Hydrolysable core-crosslinked thermosensitive polymeric micelles: Synthesis, characterisation and in vivo studies

Abstract

In this study, core-crosslinked (CCL) biodegradable thermosensitive micelles based on mPEG 5000 and N-(2-hydroxyethyl)methacrylamide)-oligolactates (mPEG -b-p(HEMAm-Lac n )) were synthesised and their properties investigated. Rapidly heating aqueous solutions of partially methacrylated block copolymers to above their critical micelle temperature (CMT), followed by illumination in presence of a photoinitiator yielded almost monodisperse CCL micelles with a size of 68±7 nm.
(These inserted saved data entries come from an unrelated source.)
(** The rows of a block: their number, their width and their first cells;
    and the sheet it was written on was no wider than the block. *)
Lemma build_pivot_table_rows (max_column : nat) (df : list activity_record)
    (title : string) (df' : list pivot_row) (ws : worksheet) :
  build_pivot_table max_column df title = Ok (df', ws) ->
  (max_column <= S (length (day_order df')))%nat /\
  length ws = (5 + length (providers df'))%nat /\
  ws !! 0%nat = Some [new_cell (PStr timestamp)] /\
  ws !! 1%nat = Some [new_cell (PStr "")] /\
  ws !! 2%nat = Some [new_cell (PStr title)] /\
  (forall k row, ws !! (3 + k)%nat = Some row -> length row = S (length (day_order df'))) /\
  sheet_cell ws 3 0 = Some (new_cell (PStr "")) /\
  sheet_cell ws 4 0 = Some (new_cell (PStr "Provider")) /\
  (forall i p, providers df' !! i = Some p ->
     sheet_cell ws (5 + i) 0 = Some (new_cell (PStr p))).
Proof.
  intros H.
  destruct (build_pivot_table_inv _ _ _ _ _ H)
    as (_ & m & pst & wc & dc & data & _ & _ & Hw & Hd & Hdata & ->).
  set (order := day_order df') in *. set (ps := providers df') in *.
  pose proof Hw as Hwl. pose proof Hd as Hdl.
  apply header_row_width in Hwl as [Hmax Hwl]; [| simpl; by rewrite !length_fmap].
  apply header_row_width in Hdl as [_ Hdl]; [| simpl; by rewrite !length_fmap].
  unfold iterrows in Hdata. set (dt := values_dtype _ _) in Hdata.
  assert (length (zip ps (fmap (fun row : list pyval => fmap (array_scalar dt) row)
                            (fmap (fun row : list pyval => fmap map_status row)
                               (reindex m ps (fmap entry_label order))))) = length ps)
    as Hzip.
  { rewrite length_zip_with, !length_fmap. unfold reindex. rewrite length_fmap. lia. }
  pose proof (enumerate_mapM_Ok _ _ _ _ Hdata) as [Hlen Hrows].
  rewrite length_fmap, Hzip in Hlen.
  split; [exact Hmax |].
  split; [rewrite length_app; simpl; lia |].
  split; [reflexivity |]. split; [reflexivity |]. split; [reflexivity |].
  split.
  { intros [|[|k]] row Hrow; simpl in Hrow.
    - by injection Hrow as <-.
    - by injection Hrow as <-.
    - destruct (enumerate_mapM_Ok_inv _ _ _ _ Hdata k row Hrow) as (x & Hx & Hf).
      rewrite list_lookup_fmap, lookup_zip_with in Hx.
      destruct (ps !! k) as [p|] eqn:Hp; [| discriminate]. simpl in Hx.
      rewrite !list_lookup_fmap in Hx. unfold reindex in Hx.
      rewrite list_lookup_fmap, Hp in Hx. simpl in Hx. injection Hx as <-.
      unfold fill_data_row in Hf. bind_inv Hf.
      apply enumerate_mapM_Ok in Hf as [-> _].
      simpl. by rewrite !length_fmap. }
  split.
  { unfold sheet_cell. simpl.
    destruct (enumerate_mapM_Ok _ _ _ _ Hw) as [_ Hc].
    destruct (Hc 0%nat (new_cell (PStr ""))) as (y & Hy & ->); [reflexivity |].
    by injection Hy as <-. }
  split.
  { unfold sheet_cell. simpl.
    destruct (enumerate_mapM_Ok _ _ _ _ Hd) as [_ Hc].
    destruct (Hc 0%nat (new_cell (PStr "Provider"))) as (y & Hy & ->); [reflexivity |].
    by injection Hy as <-. }
  intros i p Hp. unfold sheet_cell.
  change ((_ ++ data) !! (5 + i)%nat) with (data !! i).
  destruct (Hrows i (fmap new_cell
                       (PStr p :: fmap (array_scalar dt)
                          (fmap map_status
                             (fmap (fun l => default (PFloat nan) (m !! (p, l)))
                                (fmap entry_label order))))))
    as (row & Hrow & ->).
  { rewrite list_lookup_fmap, lookup_zip_with, Hp. simpl.
    rewrite !list_lookup_fmap. unfold reindex. by rewrite list_lookup_fmap, Hp. }
  unfold fill_data_row in Hrow. bind_inv Hrow.
  apply enumerate_mapM_Ok in Hrow as [_ Hc].
  destruct (Hc 0%nat (new_cell (PStr p))) as (y & Hy & ->); [reflexivity |].
  by injection Hy as <-.
Qed.
(** C4 (exhaustiveness).  Over a fetcher backed by a collection [src]
    of [N] items, an iterator built with a page size between 1 and [N]
    is drained by [All], given more fuel than there are items, to exactly
    the items of [src], in order, and [Err()] is nil afterwards. *)
Theorem exhaustive_drain (zero : T) (limit : Z) (s : FS) (fuel : nat) :
  1 <= limit <= len src ->
  (List.length src < fuel)%nat ->
  exists it' w',
    All fuel (NewIterator zero [WithLimit limit]) (fresh s)
      = Ret ((src, None), it', w') /\
    Err it' = None.
Proof.
  intros Hl Hfuel.
  assert (Ho : 0 <= 0 <= len src) by (pose proof (len_nonneg src); lia).
  destruct (collect_draining 0 limit _ (proj1 Hl) fuel [] _ (fresh s)
              (NewIterator_draining zero 0 limit Ho)) as (it' & w' & Hc & He).
  { rewrite length_skipn. lia. }
  exists it', w'. unfold base.All.
  change (NewIterator zero [WithLimit limit])
    with (NewIterator zero [WithLimit limit; WithOffset 0]).
  rewrite Hc. cbn [finish app Z.to_nat skipn]. rewrite He. auto.
Qed.

End Drain.

(** *** The test double over a fixed collection *)

Lemma list_ascii_substring (s : string) :
  forall a b : nat,
    list_ascii_of_string (substring a b s)
    = firstn b (skipn a (list_ascii_of_string s)).
Proof.
  induction s as [|c s IH]; intros [|a] [|b]; cbn; try reflexivity.
  - now rewrite IH.
  - apply IH.
  - apply IH.
Qed.

Lemma collection_serves (allItems : string) :
  (String.length allItems <= 64)%nat ->
  serves (scenario.collection allItems) scenario.chars
    (list_ascii_of_string allItems).
Proof.
  intros Hlen off lim s Hoff.
  eexists _, _, _. split; [reflexivity|]. cbn [Total]. split.
  - unfold len. now rewrite list_ascii_length.
  - unfold scenario.chars, window.
    assert (Hle : (String.length (substring (Z.to_nat off) (Z.to_nat lim) allItems)
                   <= 64)%nat).
    { rewrite <- list_ascii_length, list_ascii_substring, length_firstn,
        length_skipn, list_ascii_length. lia. }
    apply Nat.leb_le in Hle. rewrite Hle, list_ascii_substring. reflexivity.
Qed.
(** * neon-core wallet Balance: a shallow embedding of
      packages/neon-core/src/wallet/Balance.ts and the properties of its
      UTXO ledger (applyTx, confirm, verifyAssets, export). *)

From Stdlib Require Import List String Ascii ZArith NArith Bool Lia Permutation Sorted.
Import ListNotations.

Open Scope string_scope.
Open Scope Z_scope.
Open Scope list_scope.

(** ** JavaScript values the module relies on *)

(** Exceptions the code can raise: a property read on [undefined], or a
    rejected remote query. *)
Inductive JsError : Type :=
| TypeError
| QueryFailure.

(** The result of running a piece of mutating code on a store [S]: the store
    it leaves behind, and whether it returned or threw.  Mutation is in
    place, so a throw keeps every write done before it. *)
Inductive Completion (S : Type) : Type :=
| Normal (s : S)
| Abrupt (e : JsError) (s : S).
Arguments Normal {S} s.
Arguments Abrupt {S} e s.

Definition store {S} (c : Completion S) : S :=
  match c with Normal s => s | Abrupt _ s => s end.

Definition returns {S} (c : Completion S) : bool :=
  match c with Normal _ => true | Abrupt _ _ => false end.

Definition andThen {S} (c : Completion S) (k : S -> Completion S) : Completion S :=
  match c with Normal s => k s | Abrupt e s => Abrupt e s end.

(** Upper-casing of a string of ASCII characters: a-z to A-Z. *)
Definition upper_ascii (c : ascii) : ascii :=
  let n := nat_of_ascii c in
  if (Nat.leb 97 n && Nat.leb n 122)%bool then ascii_of_nat (n - 32) else c.

Fixpoint asciiUpperCase (s : string) : string :=
  match s with
  | EmptyString => EmptyString
  | String c s' => String (upper_ascii c) (asciiUpperCase s')
  end.

(** Array.prototype.findIndex; [None] stands for -1. *)
Fixpoint findIndex {A} (f : A -> bool) (l : list A) : option nat :=
  match l with
  | [] => None
  | x :: l' =>
      if f x then Some 0%nat
      else match findIndex f l' with Some i => Some (S i) | None => None end
  end.

(** [arr.splice(ind, 1)]: the removed elements and the array left behind. *)
Definition splice1 {A} (ind : nat) (l : list A) : list A * list A :=
  (firstn 1 (skipn ind l), firstn ind l ++ skipn (S ind) l).

(** ** Plain objects used as string-keyed maps

    An object is the list of its own properties in insertion order.
    Assigning to an existing key keeps its position; [Object.keys] lists
    array-index keys first, in ascending numeric order, then the other keys
    in insertion order. *)
Module JsObj.
Section Obj.
Context {V : Type}.

Definition t := list (string * V).

Definition empty : t := [].

Fixpoint get (o : t) (k : string) : option V :=
  match o with
  | [] => None
  | (k', v) :: o' => if (k' =? k)%string then Some v else get o' k
  end.

Fixpoint set (o : t) (k : string) (v : V) : t :=
  match o with
  | [] => [(k, v)]
  | (k', v') :: o' =>
      if (k' =? k)%string then (k', v) :: o' else (k', v') :: set o' k v
  end.

Definition insertion_keys (o : t) : list string := map fst o.

End Obj.
Arguments t V : clear implicits.

Definition digit (c : ascii) : option N :=
  let n := N_of_ascii c in
  if (48 <=? n)%N && (n <=? 57)%N then Some (n - 48)%N else None.

Fixpoint digits (s : string) (acc : N) : option N :=
  match s with
  | EmptyString => Some acc
  | String c s' =>
      match digit c with
      | Some d => digits s' (10 * acc + d)%N
      | None => None
      end
  end.

(** A key is an array index when it is the canonical decimal form of an
    integer below 2^32 - 1. *)
Definition array_index (s : string) : option N :=
  match s with
  | EmptyString => None
  | String c s' =>
      if (c =? "0")%char then
        match s' with EmptyString => Some 0%N | _ => None end
      else
        match digits s 0%N with
        | Some n => if (n <? 4294967295)%N then Some n else None
        | None => None
        end
  end.

Fixpoint insert_index (x : N * string) (l : list (N * string)) : list (N * string) :=
  match l with
  | [] => [x]
  | y :: l' => if (fst x <=? fst y)%N then x :: l else y :: insert_index x l'
  end.

Fixpoint sort_index (l : list (N * string)) : list (N * string) :=
  match l with
  | [] => []
  | x :: l' => insert_index x (sort_index l')
  end.

(** The order the array-index keys are listed in. *)
Definition le_index (x y : N * string) : Prop := (fst x <= fst y)%N.

Fixpoint index_keys (ks : list string) : list (N * string) :=
  match ks with
  | [] => []
  | k :: ks' =>
      match array_index k with
      | Some n => (n, k) :: index_keys ks'
      | None => index_keys ks'
      end
  end.

Definition is_index (k : string) : bool :=
  match array_index k with Some _ => true | None => false end.

Definition order_keys (ks : list string) : list string :=
  map snd (sort_index (index_keys ks)) ++ filter (fun k => negb (is_index k)) ks.

(** Object.keys *)
Definition keys {V} (o : t V) : list string := order_keys (insertion_keys o).

End JsObj.

(** ** Data model *)

(** Modelled from the spec: the Fixed8 class (u/Fixed8) is not part of the
    sources at hand.  An amount is the integer number of 10^-8 units it
    holds; [add] is integer addition and [equals] integer equality. *)
Definition Fixed8 : Type := Z.

(** Modelled from the spec: the Coin class (wallet/components/Coin) is not
    part of the sources at hand.  A coin is its output index, the id of the
    transaction that created it, and its value. *)
Record Coin : Type := mkCoin {
  index : Z;
  txid : string;
  value : Fixed8
}.

(** Modelled from the spec: the AssetBalance class
    (wallet/components/AssetBalance) is not part of the sources at hand.  It
    holds three coin lists; its [balance] is derived from [unspent] and
    equals the sum of the unspent values whenever it is read (Balance.ts
    never writes it, and mutates [unspent] in place). *)
Record AssetBalance : Type := mkAssetBalance {
  unspent : list Coin;
  spent : list Coin;
  unconfirmed : list Coin
}.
Either below the CMT or after addition of sodium dodecyl sulphate, the non-crosslinked (NCL) micelles rapidly disintegrated whereas the CCL micelles kept their integrity. NCL micelles fell apart after 5 h in pH 7.4 at 37 °C as a result of the hydrolysis of lactate side chains, whereas the CCL micelles had a much higher stability and only degraded after cleavage of the ester bonds in the crosslinks. The circulation kinetics and biodistribution of CCL micelles were considerably better than those of NCL micelles, i.e., 58% of the injected dose (ID) of CCL versus 6% of NCL micelles was recovered in the circulation 4 h post-injection. Furthermore, the liver uptake of the CCL micelles (10% ID) was much lower than that of the NCL micelles (24% ID) 4 h after administration, while tumour accumulation was almost 6 times higher for the CCL micelles. Likely, NCL micelles dissociated after i.v. administration and/or were opsonised and captured by macrophages while the dense PEG shell of CCL micelles made them less prone towards opsonisation. The excellent physical stability of these degradable CCL micelles and very favourable biodistribution profile renders them very suitable for drug targeting purposes.